This repo demonstrates how to convert an existing dataset into RLDS format for X-embodiment experiment integration. It provides an example for converting a dummy dataset to RLDS. To convert your own dataset, fork this repo and modify the example code for your dataset following the steps below.
First create a conda environment using the provided environment.yml file (use environment_ubuntu.yml
or environment_macos.yml
depending on the operating system you're using):
conda env create -f environment_ubuntu.yml
Then activate the environment using:
conda activate rlds_env
If you want to manually create an environment, the key packages to install are tensorflow
,
tensorflow_datasets
, tensorflow_hub
, apache_beam
, matplotlib
, plotly
and wandb
.
Before modifying the code to convert your own dataset, run the provided example dataset creation script to ensure everything is installed correctly. Run the following lines to create some dummy data and convert it to RLDS.
cd example_dataset
python3 create_example_data.py
tfds build
This should create a new dataset in ~/tensorflow_datasets/example_dataset
. Please verify that the example
conversion worked before moving on.
Now we can modify the provided example to convert your own data. Follow the steps below:
Rename Dataset: Change the name of the dataset folder from example_dataset
to the name of your dataset (e.g. robo_net_v2),
also change the name of example_dataset_dataset_builder.py
by replacing example_dataset
with your dataset's name (e.g. robo_net_v2_dataset_builder.py)

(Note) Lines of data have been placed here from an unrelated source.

(* ===== verification/Uart.v ===== *)
(** * kernel/uart.c: the transmit side of the 16550a driver

    The device is its registers: [uart_lsr] are the values LSR_TX_IDLE will
    have at the coming reads of LSR (it is set once they run out: the device
    always becomes ready again), [uart_rx] the bytes waiting in RHR, and
    [uart_out] the bytes written to THR, the latest first.  The code after a
    panic (the test of [panicked]) is not reached: a panic ends the run.
    push_off and pop_off, which keep interrupts off, change nothing here. *)

From S2P Require Import Prelude State Ring Spinlock Sched Sleeplock Waiting.

Definition upd_uart (f : uartst -> uartst) : M kernel unit := modify (fun s => set_uart (f (uart s)) s).

(** [WriteReg(THR, c)] *)
Definition write_thr (c : Z) : M kernel unit := upd_uart (fun u => set_uart_out (u8 c :: uart_out u) u).

(** [ReadReg(LSR) & LSR_TX_IDLE] *)
Definition read_idle : M kernel bool :=
  u ← gets (fun s => uart s);
  match uart_lsr u with
  | [] => mret true
  | b :: l => upd_uart (set_uart_lsr l) ;; mret b
  end.

(** [while((ReadReg(LSR) & LSR_TX_IDLE) == 0);] reads until the first set bit. *)
Fixpoint spin_idle (l : list bool) : list bool :=
  match l with
  | [] => []
  | true :: l => l
  | false :: l => spin_idle l
  end.

Definition uartputc_sync (c : Z) : M kernel unit :=
  upd_uart (fun u => set_uart_lsr (spin_idle (uart_lsr u)) u) ;;
  write_thr c.

Definition IER : Z := 1.
Definition IER_RX_ENABLE : Z := Z.shiftl 1 0.
Definition IER_TX_ENABLE : Z := Z.shiftl 1 1.
Definition FCR : Z := 2.
Definition FCR_FIFO_ENABLE : Z := Z.shiftl 1 0.
Definition FCR_FIFO_CLEAR : Z := Z.shiftl 3 1.
Definition LCR : Z := 3.
Definition LCR_EIGHT_BITS : Z := Z.shiftl 3 0.
Definition LCR_BAUD_LATCH : Z := Z.shiftl 1 7.

(** [WriteReg(reg, v)] on a configuration register. *)
Definition write_reg (reg v : Z) : M kernel unit := upd_uart (fun u => set_uart_regs ((reg, u8 v) :: uart_regs u) u).

Definition uartinit : M kernel unit :=
  write_reg IER 0x00 ;;
  write_reg LCR LCR_BAUD_LATCH ;;
  write_reg 0 0x03 ;;
  write_reg 1 0x00 ;;
  write_reg LCR LCR_EIGHT_BITS ;;
  write_reg FCR (Z.lor FCR_FIFO_ENABLE FCR_FIFO_CLEAR) ;;
  write_reg IER (Z.lor IER_TX_ENABLE IER_RX_ENABLE) ;;
  initlock LkUart.

(** Slot of counter [n] in the transmit buffer. *)
Definition tx_slot : Z -> nat := slot UART_TX_BUF_SIZE.

Fixpoint uartstart_loop (fuel : nat) : M kernel unit :=
  match fuel with
  | O => nofuel
  | S fuel =>
      u ← gets (fun s => uart s);
      if uart_tx_w u =? uart_tx_r u then mret tt else
      idle ← read_idle;
      if negb idle then mret tt else
      u ← gets (fun s => uart s);
      in_bounds (Z.of_nat (tx_slot (uart_tx_r u))) (alen (uart_tx_buf u)) ;;
      let c := uart_tx_buf u !!! tx_slot (uart_tx_r u) in
      upd_uart (set_uart_tx_r (u64 (uart_tx_r u + 1))) ;;
      wakeup ChUart ;;
      write_thr c ;;
      uartstart_loop fuel
  end.

(** If the UART is idle, and a character is waiting in the transmit buffer,
    send it.  One round per waiting character, and one to see there is none. *)
Definition uartstart : M kernel unit :=
  u ← gets (fun s => uart s);
  uartstart_loop (S (Z.to_nat (u64 (uart_tx_w u - uart_tx_r u)))).

Definition uart_full (s : kernel) : bool := uart_tx_w (uart s) =? u64 (uart_tx_r (uart s) + UART_TX_BUF_SIZE).

Definition uartputc (c : Z) : M kernel unit :=
  acquire LkUart ;;
  sleep_while WAKEUPS uart_full ChUart LkUart ;;
  u ← gets (fun s => uart s);
  in_bounds (Z.of_nat (tx_slot (uart_tx_w u))) (alen (uart_tx_buf u)) ;;
  upd_uart (fun u => set_uart_tx_buf (<[tx_slot (uart_tx_w u) := u8 c]> (uart_tx_buf u)) u) ;;
  upd_uart (fun u => set_uart_tx_w (u64 (uart_tx_w u + 1)) u) ;;
  uartstart ;;
  release LkUart.

(** Read one input character, -1 if none is waiting. *)
Definition uartgetc : M kernel Z :=
  u ← gets (fun s => uart s);
  match uart_rx u with
  | [] => mret (-1)
  | c :: l => upd_uart (set_uart_rx l) ;; mret (u8 c)
  end.

(** ** The queue the transmit buffer implements *)

(** The characters waiting to be sent, oldest first. *)
Definition tx_pending (u : uartst) : list Z := contents 64 UART_TX_BUF_SIZE (uart_tx_r u) (uart_tx_w u) (uart_tx_buf u).

Definition uart_ok (u : uartst) : Prop := ring_ok 64 UART_TX_BUF_SIZE (uart_tx_r u) (uart_tx_w u) (uart_tx_buf u).

(** Everything handed to the device or waiting, oldest first. *)
Definition uart_stream (u : uartst) : list Z := rev (uart_out u) ++ tx_pending u.

Lemma tx_div : (UART_TX_BUF_SIZE | 2 ^ 64).
Proof. exists (2 ^ 59). reflexivity. Qed.

Lemma tx_in u n : uart_ok u -> 0 <= Z.of_nat (tx_slot n) < alen (uart_tx_buf u).
Proof. intros Hu. apply (slot_in 64); [done | done | apply Hu]. Qed.

(** Taking the oldest waiting character. *)
Lemma tx_pending_next u : uart_ok u -> uart_tx_w u <> uart_tx_r u ->
  let u' := set_uart_tx_r (u64 (uart_tx_r u + 1)) u in
  uart_ok u' /\ tx_pending u = uart_tx_buf u !!! tx_slot (uart_tx_r u) :: tx_pending u' /\ is_byte (uart_tx_buf u !!! tx_slot (uart_tx_r u)).
Proof. intros Hu Hne. apply queue_pop; (apply tx_div || done || congruence). Qed.

(** What [uartstart] does to the driver: characters move from the buffer to the
    device in order, until none is left or the device is not ready. *)
Record tx_moved (u u' : uartst) : Prop := mkTxMoved {
  tm_ok : uart_ok u';
  tm_stream : uart_stream u' = uart_stream u;
  tm_w : uart_tx_w u' = uart_tx_w u;
  tm_rx : uart_rx u' = uart_rx u;
  tm_end : tx_pending u' = [] \/ exists pre, uart_lsr u = pre ++ false :: uart_lsr u'
}.

Lemma read_idle_run s : exists b l, read_idle s = Ret b (set_uart (set_uart_lsr l (uart s)) s) /\
  (b = true /\ (uart_lsr (uart s) = true :: l \/ (uart_lsr (uart s) = [] /\ l = [])) \/ b = false /\ uart_lsr (uart s) = false :: l).
Proof.
  unfold read_idle, upd_uart. mred. destruct (uart_lsr (uart s)) as [|b l] eqn:E.
  - exists true, []. split; [|left; auto]. rewrite <- E. done.
  - exists b, l. split; [done |]. destruct b; auto.
Qed.

Lemma uartstart_loop_ok : forall fuel s, no_proc_lock s -> uart_ok (uart s) ->
  (Z.to_nat (u64 (uart_tx_w (uart s) - uart_tx_r (uart s))) < fuel)%nat ->
  exists s', uartstart_loop fuel s = Ret tt s' /\ s' = set_uart (uart s') (set_procs (procs s') s) /\ tx_moved (uart s) (uart s').
Proof.
  induction fuel as [|fuel IH]; intros s Hp Hu Hf; [lia |]. cbn [uartstart_loop]. erewrite bind_Ret by reflexivity. cbv beta.
  destruct (Z.eqb_spec (uart_tx_w (uart s)) (uart_tx_r (uart s))) as [E|E].
  { exists s. split; [done |]. split; [done |]. split; try done. left. unfold tx_pending. by apply contents_empty; [lia | apply Hu | apply Hu |]. }
  destruct (read_idle_run s) as (b & l & Er & Hb). erewrite bind_Ret by exact Er. cbv beta.
  destruct Hb as [[-> Hb]|[-> Hb]]; cbn [negb].
  2: { eexists. split; [done |]. split; [done |]. cbn. split; try done. right; by exists []. }
  erewrite bind_Ret by reflexivity. cbv beta. rewrite in_bounds_run by (by apply (tx_in (uart s))). cbv zeta. unfold upd_uart. erewrite bind_Ret by reflexivity.
  erewrite bind_Ret by (apply wakeup_ok; exact Hp). unfold write_thr, upd_uart. erewrite bind_Ret by reflexivity. cbn.
  destruct (tx_pending_next (uart s) Hu E) as (Hu1 & Hn & Hb1). set (u1 := set_uart_tx_r (u64 (uart_tx_r (uart s) + 1)) (uart s)) in Hn, Hu1.
  set (c := uart_tx_buf (uart s) !!! tx_slot (uart_tx_r (uart s))) in *. assert (Hc : u8 c = c) by (by apply wrap_small). rewrite Hc.
  destruct (IH (set_uart (set_uart_lsr l (set_uart_out (c :: uart_out (uart s)) u1)) (set_procs (wake (cur s) ChUart (procs s)) s)))
    as (s' & Es & Fs & [M1 M2 M3 M4 M5]).
  - exact Hp.
  - exact Hu1.
  - cbn. apply (f_equal length) in Hn. unfold tx_pending in Hn. cbn [length] in Hn. rewrite !length_contents in Hn. unfold count in Hn. cbn in Hn. lia.
  - exists s'. split; [exact Es |]. split; [rewrite Fs at 1; done |]. split; try done.
    + rewrite M2. change (rev (c :: uart_out (uart s)) ++ tx_pending u1 = rev (uart_out (uart s)) ++ tx_pending (uart s)).
      rewrite Hn. cbn [rev]. by rewrite <- app_assoc.
    + destruct M5 as [M5|[pre M5]]; [by left |]. cbn in M5. destruct Hb as [Hb|[_ ->]].
      * right. exists (true :: pre). rewrite Hb, M5. done.
      * by destruct pre.
Qed.

Lemma uartstart_ok s : no_proc_lock s -> uart_ok (uart s) ->
  exists s', uartstart s = Ret tt s' /\ s' = set_uart (uart s') (set_procs (procs s') s) /\ tx_moved (uart s) (uart s').
Proof. intros Hp Hu. unfold uartstart. erewrite bind_Ret by reflexivity. cbv beta. apply uartstart_loop_ok; [done | done | lia]. Qed.

(** Adding a character to a buffer with room. *)
Lemma tx_push u c : uart_ok u -> u64 (uart_tx_w u - uart_tx_r u) < UART_TX_BUF_SIZE ->
  let u' := set_uart_tx_w (u64 (uart_tx_w u + 1)) (set_uart_tx_buf (<[tx_slot (uart_tx_w u) := u8 c]> (uart_tx_buf u)) u) in
  uart_ok u' /\ uart_stream u' = uart_stream u ++ [u8 c].
Proof.
  intros Hu Hlt u'. destruct (queue_push 64 UART_TX_BUF_SIZE ltac:(lia) ltac:(done) tx_div _ _ _ (u8 c) Hu Hlt) as [H1 H2]; [by apply wrap_range |].
  split; [exact H1 |]. transitivity (rev (uart_out u) ++ (tx_pending u ++ [u8 c])); [exact (f_equal _ H2) | apply app_assoc].
Qed.

(** A buffer that is not full has room. *)
Lemma tx_room s : uart_ok (uart s) -> uart_full s = false -> u64 (uart_tx_w (uart s) - uart_tx_r (uart s)) < UART_TX_BUF_SIZE.
Proof.
  intros [_ H1 H2 H3 _] Hf. unfold uart_full in Hf. apply Z.eqb_neq in Hf. unfold count in H3.
  destruct (decide (u64 (uart_tx_w (uart s) - uart_tx_r (uart s)) = UART_TX_BUF_SIZE)) as [E|]; [|lia]. destruct Hf.
  rewrite <- E, wrap_add_r. replace (uart_tx_r (uart s) + (uart_tx_w (uart s) - uart_tx_r (uart s))) with (uart_tx_w (uart s)) by lia. by rewrite wrap_small.
Qed.

(** The character [c] has joined the queue. *)
Definition tx_put (c : Z) (s : kernel) (_ : unit) (s' : kernel) : Prop :=
  uart_ok (uart s') /\ s' = set_uart (uart s') (set_procs (procs s') s) /\
  uart_stream (uart s') = uart_stream (uart s) ++ [u8 c] /\
  (tx_pending (uart s') = [] \/ exists pre, uart_lsr (uart s) = pre ++ false :: uart_lsr (uart s')).

(** C33: the transmit buffer is a queue.  [uartputc] goes to sleep exactly when the
    buffer is full, and looks again each time it is woken.  Once there is room it
    appends the character to the stream of characters handed to the device or
    waiting, as the stream was when it found the room: no character is lost,
    overwritten, duplicated or reordered.  The 64-bit counters may wrap, and when it
    returns either everything was sent or the device refused the next character. *)
Theorem uartputc_fifo (me : nat) (s : kernel) (c : Z) (Hc : cur s = me) (Hh : held s = ∅) (Hme : (me < length (procs s))%nat) (Hu : uart_ok (uart s)) :
  waits me (fun s => uart_ok (uart s)) uart_full ChUart (tx_put c) WAKEUPS s (uartputc c s).
Proof.
  unfold uartputc. apply acquire_waits; try done. intros s1 _ Hh1 Hu1 Hf. cbv beta.
  destruct (tx_push (uart s1) c Hu1 (tx_room s1 Hu1 Hf)) as [Hu2 Hs2]. set (u2 := set_uart_tx_w _ _) in Hu2, Hs2.
  destruct (uartstart_ok (set_uart u2 (set_held {[LkUart]} s1))) as (s2 & E2 & F2 & [M1 M2 M3 M4 M5]).
  { intros i. cbn. set_solver. }
  { exact Hu2. }
  exists tt, (set_held ∅ s2). split; [|split_and!; [exact M1 | | exact (eq_trans M2 Hs2) | exact M5]].
  - erewrite bind_Ret by reflexivity. cbv beta. rewrite in_bounds_run by (by apply (tx_in (uart s1))). unfold upd_uart.
    erewrite bind_Ret by reflexivity. erewrite bind_Ret by reflexivity. erewrite bind_Ret by exact E2.
    assert (Eh : held s2 = {[LkUart]}) by (by rewrite F2). rewrite release_Ret by (rewrite Eh; set_solver). rewrite Eh.
    by replace ({[LkUart]} ∖ {[LkUart]} : gset lockid) with (∅ : gset lockid) by set_solver.
  - rewrite F2 at 1. cbn. rewrite <- Hh1. reflexivity.
Qed.

(** A full buffer whose counters wrap: the device takes two characters while
    process 0 waits. *)
Definition demo_uart (r : Z) : uartst := mkUart (replicate 32 7) 30 (u64 r) [false] [] [] [].

Lemma uartputc_fifo_witness :
  match uartputc 65 (set_uart (demo_uart (-2)) (boot_kernel (fun _ => []))) with
  | Sleep c s k => c = ChUart /\ exists s', k (set_uart (demo_uart 0) s) = Ret tt s' /\ uart_stream (uart s') = replicate 30 7 ++ [65]
  | _ => False
  end.
Proof.
  assert (Hok : forall r, r = 0 \/ r = -2 -> uart_ok (demo_uart r)).
  { intros r Hr. split; [reflexivity | | vm_compute; split; congruence | | apply Forall_replicate; vm_compute; split; congruence]; destruct Hr as [->| ->]; vm_compute; (discriminate || (split; congruence)). }
  set (s0 := set_uart (demo_uart (-2)) (boot_kernel (fun _ => []))).
  pose proof (uartputc_fifo 0 s0 65 eq_refl eq_refl ltac:(vm_compute; lia) (Hok (-2) (or_intror eq_refl))) as H. change WAKEUPS with (S (S 998)) in H. cbn [waits] in H.
  change (uart_full s0) with true in H. cbv iota in H. destruct H as (k & -> & H). split; [reflexivity |].
  specialize (H (set_uart (demo_uart 0) (sleeping 0 ChUart s0)) eq_refl eq_refl ltac:(vm_compute; lia) (Hok 0 (or_introl eq_refl))).
  match type of H with if ?b then _ else _ => change b with false in H end. cbv iota in H. destruct H as ([] & s' & E & _ & _ & Hs & _).
  exists s'. split; [exact E |]. rewrite Hs. vm_compute. reflexivity.
Defined.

and change the class name ExampleDataset
in the same file to match your dataset's name, using camel case instead of underlines (e.g. RoboNetV2).
Modify Features: Modify the data fields you plan to store in the dataset. You can find them in the _info()
method
of the ExampleDataset
class. Please add all data fields your raw data contains, i.e. please add additional features for
additional cameras, audio, tactile features etc. If your type of feature is not demonstrated in the example (e.g. audio),
you can find a list of all supported feature types here.
You can store step-wise info like camera images, actions etc in 'steps'
and episode-wise info like collector_id
in episode_metadata
.
Please don't remove any of the existing features in the example (except for wrist_image
and state
), since they are required for RLDS compliance.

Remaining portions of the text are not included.